The reply to the records below should contain exactly the lines from the line with "false, reductions skip" through the line with "Definition Qltb (x", and nothing besides.

> [Source material]

▽

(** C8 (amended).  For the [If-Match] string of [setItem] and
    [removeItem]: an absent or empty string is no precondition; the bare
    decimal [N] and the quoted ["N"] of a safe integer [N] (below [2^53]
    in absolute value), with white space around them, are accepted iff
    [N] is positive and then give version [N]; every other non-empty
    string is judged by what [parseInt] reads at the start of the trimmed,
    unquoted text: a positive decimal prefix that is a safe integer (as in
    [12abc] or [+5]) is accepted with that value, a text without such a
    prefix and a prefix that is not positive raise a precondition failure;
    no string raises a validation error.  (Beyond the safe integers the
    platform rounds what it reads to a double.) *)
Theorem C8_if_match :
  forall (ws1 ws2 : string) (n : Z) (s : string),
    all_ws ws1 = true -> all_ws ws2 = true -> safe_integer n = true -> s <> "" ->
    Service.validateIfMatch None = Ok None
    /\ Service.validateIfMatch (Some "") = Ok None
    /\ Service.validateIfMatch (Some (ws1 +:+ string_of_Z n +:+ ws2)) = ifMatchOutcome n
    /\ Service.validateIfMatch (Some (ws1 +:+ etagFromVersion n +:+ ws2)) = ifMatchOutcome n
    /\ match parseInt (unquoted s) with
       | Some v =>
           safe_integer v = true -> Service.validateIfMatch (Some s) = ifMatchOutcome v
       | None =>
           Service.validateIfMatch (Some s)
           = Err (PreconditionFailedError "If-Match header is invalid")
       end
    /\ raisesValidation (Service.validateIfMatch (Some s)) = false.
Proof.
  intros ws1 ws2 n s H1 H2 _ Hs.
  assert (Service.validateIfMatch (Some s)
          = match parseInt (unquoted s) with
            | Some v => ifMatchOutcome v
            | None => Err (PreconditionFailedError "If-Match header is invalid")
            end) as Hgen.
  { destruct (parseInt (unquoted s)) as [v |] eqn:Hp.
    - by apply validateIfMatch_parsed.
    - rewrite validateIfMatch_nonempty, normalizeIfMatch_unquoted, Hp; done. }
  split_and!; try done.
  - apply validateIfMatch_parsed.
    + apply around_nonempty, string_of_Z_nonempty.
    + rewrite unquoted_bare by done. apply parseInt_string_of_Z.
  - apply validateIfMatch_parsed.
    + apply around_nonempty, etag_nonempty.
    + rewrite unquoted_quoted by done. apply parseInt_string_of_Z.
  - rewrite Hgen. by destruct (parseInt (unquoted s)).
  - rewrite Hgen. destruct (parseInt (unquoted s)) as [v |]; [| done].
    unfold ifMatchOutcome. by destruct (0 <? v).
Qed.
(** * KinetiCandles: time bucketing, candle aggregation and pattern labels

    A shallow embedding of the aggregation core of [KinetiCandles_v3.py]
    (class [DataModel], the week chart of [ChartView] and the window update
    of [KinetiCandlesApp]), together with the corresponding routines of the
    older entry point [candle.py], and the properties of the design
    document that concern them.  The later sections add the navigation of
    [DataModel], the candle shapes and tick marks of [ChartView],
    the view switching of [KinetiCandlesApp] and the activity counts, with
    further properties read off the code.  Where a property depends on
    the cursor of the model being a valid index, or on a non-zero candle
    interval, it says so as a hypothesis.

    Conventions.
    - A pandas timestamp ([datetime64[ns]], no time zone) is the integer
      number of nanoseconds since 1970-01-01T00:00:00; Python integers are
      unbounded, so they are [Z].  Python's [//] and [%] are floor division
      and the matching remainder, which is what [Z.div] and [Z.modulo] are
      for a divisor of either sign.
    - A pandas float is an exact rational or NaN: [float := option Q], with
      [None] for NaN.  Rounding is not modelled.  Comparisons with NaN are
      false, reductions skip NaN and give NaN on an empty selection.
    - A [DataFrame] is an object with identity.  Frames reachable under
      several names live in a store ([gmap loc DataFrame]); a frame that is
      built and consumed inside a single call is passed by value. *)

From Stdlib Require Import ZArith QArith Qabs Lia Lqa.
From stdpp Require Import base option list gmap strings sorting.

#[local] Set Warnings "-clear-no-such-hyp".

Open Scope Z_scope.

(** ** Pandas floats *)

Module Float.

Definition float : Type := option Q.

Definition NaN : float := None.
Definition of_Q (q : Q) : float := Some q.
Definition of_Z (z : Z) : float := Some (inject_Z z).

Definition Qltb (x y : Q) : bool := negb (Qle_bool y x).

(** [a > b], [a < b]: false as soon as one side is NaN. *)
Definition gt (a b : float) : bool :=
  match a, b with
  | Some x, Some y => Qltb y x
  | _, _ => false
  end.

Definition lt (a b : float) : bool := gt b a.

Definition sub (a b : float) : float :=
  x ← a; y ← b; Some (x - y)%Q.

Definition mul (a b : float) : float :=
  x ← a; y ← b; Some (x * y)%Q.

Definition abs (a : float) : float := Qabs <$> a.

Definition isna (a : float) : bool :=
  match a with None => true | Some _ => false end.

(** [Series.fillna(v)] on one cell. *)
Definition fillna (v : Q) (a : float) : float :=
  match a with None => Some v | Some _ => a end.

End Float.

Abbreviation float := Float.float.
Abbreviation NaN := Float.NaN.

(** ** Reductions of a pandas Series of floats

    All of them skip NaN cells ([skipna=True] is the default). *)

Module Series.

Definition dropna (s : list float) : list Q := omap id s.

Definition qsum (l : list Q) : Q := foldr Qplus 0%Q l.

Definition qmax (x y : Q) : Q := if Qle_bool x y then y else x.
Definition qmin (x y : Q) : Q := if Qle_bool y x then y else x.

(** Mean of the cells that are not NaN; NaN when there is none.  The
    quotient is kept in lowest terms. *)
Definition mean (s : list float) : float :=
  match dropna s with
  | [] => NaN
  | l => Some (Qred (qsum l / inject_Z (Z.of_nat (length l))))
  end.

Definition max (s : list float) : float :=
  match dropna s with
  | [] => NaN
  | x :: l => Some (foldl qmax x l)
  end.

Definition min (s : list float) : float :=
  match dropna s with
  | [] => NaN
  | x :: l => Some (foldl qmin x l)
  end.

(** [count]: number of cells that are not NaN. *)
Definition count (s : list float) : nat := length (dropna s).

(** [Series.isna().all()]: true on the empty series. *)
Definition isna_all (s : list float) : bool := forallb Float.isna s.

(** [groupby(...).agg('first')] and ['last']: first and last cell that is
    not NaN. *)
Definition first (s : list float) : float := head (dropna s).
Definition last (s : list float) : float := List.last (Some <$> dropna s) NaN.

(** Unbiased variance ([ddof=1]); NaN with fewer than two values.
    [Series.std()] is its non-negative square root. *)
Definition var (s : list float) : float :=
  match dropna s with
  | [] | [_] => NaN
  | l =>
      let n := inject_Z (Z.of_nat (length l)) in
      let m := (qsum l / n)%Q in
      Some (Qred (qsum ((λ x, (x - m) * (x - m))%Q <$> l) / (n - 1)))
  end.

△

> [Final answer]
      false, reductions skip NaN and give NaN on an empty selection.
    - A [DataFrame] is an object with identity.  Frames reachable under
      several names live in a store ([gmap loc DataFrame]); a frame that is
      built and consumed inside a single call is passed by value. *)

From Stdlib Require Import ZArith QArith Qabs Lia Lqa.
From stdpp Require Import base option list gmap strings sorting.

#[local] Set Warnings "-clear-no-such-hyp".

Open Scope Z_scope.

(** ** Pandas floats *)

Module Float.

Definition float : Type := option Q.

Definition NaN : float := None.
Definition of_Q (q : Q) : float := Some q.
Definition of_Z (z : Z) : float := Some (inject_Z z).

Definition Qltb (x y : Q) : bool := negb (Qle_bool y x).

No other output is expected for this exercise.